Transcribe every record exactly as it appears.
┄┄┄┄┄┄┄┄┄┄┄┄┄┄┄┄┄┄┄┄
Lemma elem_of_startable r due x :
  x ∈ startable r due ↔ x ∈ due ∨ x ∈ eligible (dag r) (completed r) ∧ (x ∉ running r)
                        ∧ (x ∉ pending r) ∧ blocked r !! x = None.
Proof.
  unfold startable. generalize (eligible (dag r) (completed r)) as l. intros l. revert due.
  induction l as [|y l IH]; intros due; simpl; [set_solver|]. rw IH elem_of_cons.
  repeat case_bool_decide; simpl; rw ?elem_of_union ?elem_of_singleton ?eq_None_not_Some;
    (destruct (decide (x = y)); [subst; tauto|tauto]).
Qed.

Lemma check_finished_inv i r : runner_inv i ∅ r → runner_inv i ∅ (check_finished r).
Proof.
  intros Hr. unfold check_finished. repeat case_match; try done; by apply set_stop_inv.
Qed.

(** The pending tasks a tick takes out become its due tasks. *)
Lemma take_pending_inv i r : runner_inv i ∅ r → runner_inv i (pending r) (set_pending r ∅).
Proof.
  intros []. split; try done; simpl.
  - intros x Hx. apply ri_active0. rw elem_of_empty in Hx. tauto.
  - intros x Hx. destruct (ri_running0 x Hx) as (? & ? & ?). done.
  - intros x Hx. apply ri_waiting0. set_solver.
  - intros x Hx. apply ri_attempted0. rw elem_of_empty in Hx. tauto.
Qed.

Lemma restore_pending_inv i due r :
  runner_inv i due r → runner_inv i ∅ (set_pending r (pending r ∪ due)).
Proof.
  intros []. split; try done; simpl.
  - intros x Hx. apply ri_active0. rw elem_of_union elem_of_empty in Hx. tauto.
  - intros x Hx. destruct (ri_running0 x Hx) as (? & ? & ?). split_and!; [set_solver..|done].
  - intros x Hx. apply ri_waiting0. set_solver.
  - intros x Hx. apply ri_attempted0. rw elem_of_union elem_of_empty in Hx. tauto.
Qed.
┄┄┄┄┄┄┄┄┄┄┄┄┄┄┄┄┄┄┄┄
## Task solution:
Lemma elem_of_startable r due x :
  x ∈ startable r due ↔ x ∈ due ∨ x ∈ eligible (dag r) (completed r) ∧ (x ∉ running r)
                        ∧ (x ∉ pending r) ∧ blocked r !! x = None.
Proof.
  unfold startable. generalize (eligible (dag r) (completed r)) as l. intros l. revert due.
  induction l as [|y l IH]; intros due; simpl; [set_solver|]. rw IH elem_of_cons.
  repeat case_bool_decide; simpl; rw ?elem_of_union ?elem_of_singleton ?eq_None_not_Some;
    (destruct (decide (x = y)); [subst; tauto|tauto]).
Qed.

Lemma check_finished_inv i r : runner_inv i ∅ r → runner_inv i ∅ (check_finished r).
Proof.
  intros Hr. unfold check_finished. repeat case_match; try done; by apply set_stop_inv.
Qed.

(** The pending tasks a tick takes out become its due tasks. *)
Lemma take_pending_inv i r : runner_inv i ∅ r → runner_inv i (pending r) (set_pending r ∅).
Proof.
  intros []. split; try done; simpl.
  - intros x Hx. apply ri_active0. rw elem_of_empty in Hx. tauto.
  - intros x Hx. destruct (ri_running0 x Hx) as (? & ? & ?). done.
  - intros x Hx. apply ri_waiting0. set_solver.
  - intros x Hx. apply ri_attempted0. rw elem_of_empty in Hx. tauto.
Qed.

Lemma restore_pending_inv i due r :
  runner_inv i due r → runner_inv i ∅ (set_pending r (pending r ∪ due)).
Proof.
  intros []. split; try done; simpl.
  - intros x Hx. apply ri_active0. rw elem_of_union elem_of_empty in Hx. tauto.
  - intros x Hx. destruct (ri_running0 x Hx) as (? & ? & ?). split_and!; [set_solver..|done].
  - intros x Hx. apply ri_waiting0. set_solver.
  - intros x Hx. apply ri_attempted0. rw elem_of_union elem_of_empty in Hx. tauto.
Qed.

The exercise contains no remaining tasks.